RESAW is the acronym for A Research Infrastructure for the Study of Archived Web Materials. The RESAW community is dedicated to working with digital cultural heritage and meets every two years at the RESAW conference of the same name. RESAW was founded in 2012 with the aim of establishing a collaborative European research infrastructure for the study of and with web materials and to promote the European exchange of knowledge.
Web content is an ephemeral object: They are short-lived, context-bound or occasion-specific. The average lifespan of a website is just two months. This poses immense challenges for the research and archiving of web-based information and objects.
The sixth RESAW conference is dedicated to the search for the historical roots of the data-driven paradigm in web development. Trends, lines of development and genealogies of a datafied and metrized web as well as the emergence of platform-driven ecosystems will be analyzed in more detail.

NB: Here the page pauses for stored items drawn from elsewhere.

(* ===== verification/Ide.v ===== *)
(** * The disk driver: ide.c

    Requests wait in a queue linked through the buffers; the first one is with the
    disk, and the interrupt handler finishes it and starts the next.  A
    [struct buf *] is the index of the buffer. *)

From stdpp Require Import base numbers list strings.
From S2P Require Import Prelude Bytes Buf Ports.

Open Scope Z_scope.

Definition SECTOR_SIZE : Z := 512.
Definition IDE_BSY : Z := 0x80.
Definition IDE_DRDY : Z := 0x40.
Definition IDE_DF : Z := 0x20.
Definition IDE_ERR : Z := 0x01.
Definition IDE_CMD_READ : Z := 0x20.
Definition IDE_CMD_WRITE : Z := 0x30.

Section Ide.
Context {H : Type} `{Ports H}.

(** The lock, the head of the queue, [b->qnext] for each buffer, [havedisk1], the
    buffers and the devices. *)
Record ide := mk_ide {
  idelock : bool;
  idequeue : option nat;
  qnext : list (option nat);
  havedisk1 : bool;
  ibufs : list buf;
  hw : H
}.

Definition set_idequeue (q : option nat) (s : ide) : ide :=
  mk_ide (idelock s) q (qnext s) (havedisk1 s) (ibufs s) (hw s).
Definition set_qnext (i : nat) (n : option nat) (s : ide) : ide :=
  mk_ide (idelock s) (idequeue s) (<[i := n]> (qnext s)) (havedisk1 s) (ibufs s) (hw s).
Definition set_havedisk1 (b : bool) (s : ide) : ide :=
  mk_ide (idelock s) (idequeue s) (qnext s) b (ibufs s) (hw s).
Definition upd_buf (i : nat) (f : buf -> buf) (s : ide) : ide :=
  mk_ide (idelock s) (idequeue s) (qnext s) (havedisk1 s) (alter f i (ibufs s)) (hw s).

Definition ilock : lens ide bool :=
  Lens idelock (fun b s => mk_ide b (idequeue s) (qnext s) (havedisk1 s) (ibufs s) (hw s)).
Definition dev_of : lens ide H :=
  Lens hw (fun h s => mk_ide (idelock s) (idequeue s) (qnext s) (havedisk1 s) (ibufs s) h).

Definition get_buf (i : nat) : M ide buf := let* s := get in deref (ibufs s !! i).
Definition get_qnext (i : nat) : M ide (option nat) := let* s := get in deref (qnext s !! i).

(** [fuel] bounds the polls of a status register. *)
Variable fuel : nat.

Fixpoint idewait_loop (n : nat) (checkerr : bool) : M H Z :=
  match n with
  | O => nofuel
  | S k =>
      let* r := inb 0x1f7 in
      if negb (Z.land r (Z.lor IDE_BSY IDE_DRDY) =? IDE_DRDY) then idewait_loop k checkerr
      else if checkerr && negb (Z.land r (Z.lor IDE_DF IDE_ERR) =? 0) then ret (-1)
      else ret 0
  end.

Definition idewait (checkerr : bool) : M ide Z := zoom dev_of (idewait_loop fuel checkerr).

(** The probe for disk 1, at most 1000 polls. *)
Fixpoint probe (n : nat) : M H bool :=
  match n with
  | O => ret false
  | S k => let* r := inb 0x1f7 in if negb (r =? 0) then ret true else probe k
  end.

(** [enable] is [picenable(IRQ_IDE); ioapicenable(IRQ_IDE, ncpu - 1)]. *)
Definition ideinit (enable : M ide unit) : M ide unit :=
  modify (lset ilock false) ;;
  enable ;;
  idewait false ;;
  zoom dev_of (outb 0x1f6 (Z.lor 0xe0 (Z.shiftl 1 4))) ;;
  let* found := zoom dev_of (probe 1000) in
  when found (modify (set_havedisk1 true)) ;;
  zoom dev_of (outb 0x1f6 (Z.lor 0xe0 (Z.shiftl 0 4))).

Definition idestart (p : option nat) : M ide unit :=
  match p with
  | None => panic "idestart"
  | Some i =>
      let* b := get_buf i in
      if blockno b >=? FSSIZE then panic "incorrect blockno"
      else
        let sector_per_block := Z.of_nat BSIZE / SECTOR_SIZE in
        let sector := blockno b * sector_per_block in
        if sector_per_block >? 7 then panic "idestart"
        else
          idewait false ;;
          zoom dev_of
            (outb 0x3f6 0 ;;
             outb 0x1f2 sector_per_block ;;
             outb 0x1f3 (Z.land sector 0xff) ;;
             outb 0x1f4 (Z.land (Z.shiftr sector 8) 0xff) ;;
             outb 0x1f5 (Z.land (Z.shiftr sector 16) 0xff) ;;
             outb 0x1f6 (Z.lor (Z.lor 0xe0 (Z.shiftl (Z.land (dev b) 1) 4))
                               (Z.land (Z.shiftr sector 24) 0x0f)) ;;
             if dirty b then
               outb 0x1f7 IDE_CMD_WRITE ;;
               outsl 0x1f0 (data b)
             else outb 0x1f7 IDE_CMD_READ)
  end.

Definition ideintr : M ide unit :=
  acquire ilock ;;
  let* s := get in
  match idequeue s with
  | None => release ilock
  | Some i =>
      let* n := get_qnext i in
      modify (set_idequeue n) ;;
      let* b := get_buf i in
      (if dirty b then ret tt
       else
         let* r := idewait true in
         when (r >=? 0)
           (let* d := zoom dev_of (insl 0x1f0 (BSIZE / 4)) in
            modify (upd_buf i (set_data d)))) ;;
      modify (upd_buf i (fun b => set_flags (set_flag (flags b) B_VALID) b)) ;;
      modify (upd_buf i (fun b => set_flags (clear_flag (flags b) B_DIRTY) b)) ;;
      wakeup (ChBuf i) ;;
      (match n with None => ret tt | Some _ => idestart n end) ;;
      release ilock
  end.

(** The walk to the end of the queue from node [j], and [*pp = b] there. *)
Fixpoint append_after (n : nat) (j b : nat) : M ide unit :=
  match n with
  | O => nofuel
  | S k =>
      let* o := get_qnext j in
      match o with
      | None => modify (set_qnext j (Some b))
      | Some j' => append_after k j' b
      end
  end.

(** [while((b->flags & (B_VALID|B_DIRTY)) != B_VALID) sleep(b, &idelock);
    release(&idelock)]; a thread that was woken takes the lock and goes on here. *)
Definition iderw_wait (i : nat) : M ide unit :=
  let* b := get_buf i in
  if synced b then release ilock else sleep (ChBuf i) ilock.

Definition iderw_resume (i : nat) : M ide unit := acquire ilock ;; iderw_wait i.

Definition iderw (i : nat) : M ide unit :=
  let* b := get_buf i in
  let* s := get in
  if negb (busy b) then panic "iderw: buf not busy"
  else if synced b then panic "iderw: nothing to do"
  else if negb (dev b =? 0) && negb (havedisk1 s) then panic "iderw: ide disk 1 not present"
  else
    acquire ilock ;;
    modify (set_qnext i None) ;;
    let* s := get in
    (match idequeue s with
     | None => modify (set_idequeue (Some i))
     | Some j => append_after (length (qnext s)) j i
     end) ;;
    let* s := get in
    when (bool_decide (idequeue s = Some i)) (idestart (Some i)) ;;
    iderw_wait i.

End Ide.
Arguments ide H : clear implicits.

An examination of the historical context, aesthetics and role of web counters, analytics tools, mobile sensing and other metrics can help to gain a deeper understanding of online interactions, past publics and audiences and their (sometimes problematic) developments.

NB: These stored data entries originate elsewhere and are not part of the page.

#[local] Instance ata_spec : AtaSpec (H := ata) 1.
Proof.
  refine {| sect := sectors;
            a_phase h := match r_mode h with Fetch => Reading (drive_of h) (lba_of h) | _ => Ready end;
            busy_for h := if r_busy h then 1%nat else 0%nat |}.
  - intros h. destruct (r_busy h); lia.
  - intros h n E. eexists _, _. split; [reflexivity|]. unfold status. destruct (r_busy h); [|done].
    injection E as <-. cbn. done.
  - intros h E. eexists _, _. split; [reflexivity|]. unfold status. destruct (r_busy h); [done|]. cbn. done.
  - intros h. exists h. split; [reflexivity|]. done.
  - intros h d l _ _ Hd Hl. exists (task d l Fetch true (sectors h)). split; [reflexivity|]. cbn [r_mode task].
    destruct (lba_regs d l Fetch true (sectors h) Hd Hl) as [-> ->]. done.
  - intros h d l x _ _ Hd Hl Hx.
    exists (task d l Off true (store (task d l Store true (sectors h)) x)). split; [reflexivity|]. split; [done|].
    intros d' l'. cbn [sectors task]. unfold store.
    destruct (lba_regs d l Store true (sectors h) Hd Hl) as [-> ->]. done.
  - intros h d l _ E. destruct (r_mode h); try done. injection E as <- <-.
    eexists. split; [reflexivity|]. done.
Defined.

(** Two requests at once: a write of block 3 and a read of the same block, on a
    disk of zeroes, with a spurious interrupt at the end. *)
Definition blank : Z -> Z -> list Z := fun _ _ => repeat 0 BSIZE.
Definition page : list Z := repeat 7 BSIZE.
Definition b_write : buf := mk_buf (set_flag (set_flag 0 B_BUSY) B_DIRTY) 0 3 0 0 page.
Definition b_read : buf := mk_buf (set_flag 0 B_BUSY) 0 3 0 0 (repeat 1 BSIZE).
Definition idle : ide ata := mk_ide false None [None; None] false [b_write; b_read] (mk_ata 0 0 0 0 Off false blank).
Definition traffic : list outcome :=
  [([], Some (ChBuf 0)); ([], Some (ChBuf 1)); ([EvWakeup (ChBuf 0)], None); ([], None);
   ([EvWakeup (ChBuf 1)], None); ([], None); ([], None)].
Definition finished : spec :=
  let r0 := finish b_write blank in let r1 := finish b_read r0.2 in mk_spec [] [r0.1; r1.1] r1.2.

Lemma ide_serves_witness :
  run_ops (spec_op false) [Request 0; Request 1; Interrupt; Resume 0; Interrupt; Resume 1; Interrupt]
      (mk_spec [] [b_write; b_read] blank) = Some (traffic, finished) /\
  (exists s', run_ops (ide_op (bound := 1)) [Request 0; Request 1; Interrupt; Resume 0; Interrupt; Resume 1; Interrupt]
      idle = Some (traffic, s') /\ implements s' false finished) /\
  (data <$> a_bufs finished !! 1%nat) = Some page.
Proof.
  assert (run_ops (spec_op false) [Request 0; Request 1; Interrupt; Resume 0; Interrupt; Resume 1; Interrupt]
      (mk_spec [] [b_write; b_read] blank) = Some (traffic, finished)) as E by reflexivity.
  split; [exact E|]. split; [|reflexivity].
  apply (ide_serves (bound := 1) _ idle false (mk_spec [] [b_write; b_read] blank)); [|exact E].
  split; [done|]. split; [done|]. split; try done; [constructor|]. intros i Hi. by apply elem_of_nil in Hi.
Defined.
End Ata.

The topic "The datafied web" also raises questions about methods and (web) archives that make it possible to research this development: For example, what are the challenges and methodologies for archiving the metricized and increasingly mobile web, including the back-end infrastructure? Furthermore, the topic invites us to trace the historical development of data collection and the evolution of data monitoring practices on the web. Complementing this, questions on the historical development of tracking mechanisms, cookies and the emergence of digital footprints are relevant, as well as the evolution of companies that rely on metrics and the development of financialized web spaces and their implications.
The conference looks at medialized environments from the perspective of historical web analysis and asks the question: How has the datafied web created the sensory media environments in which we live today?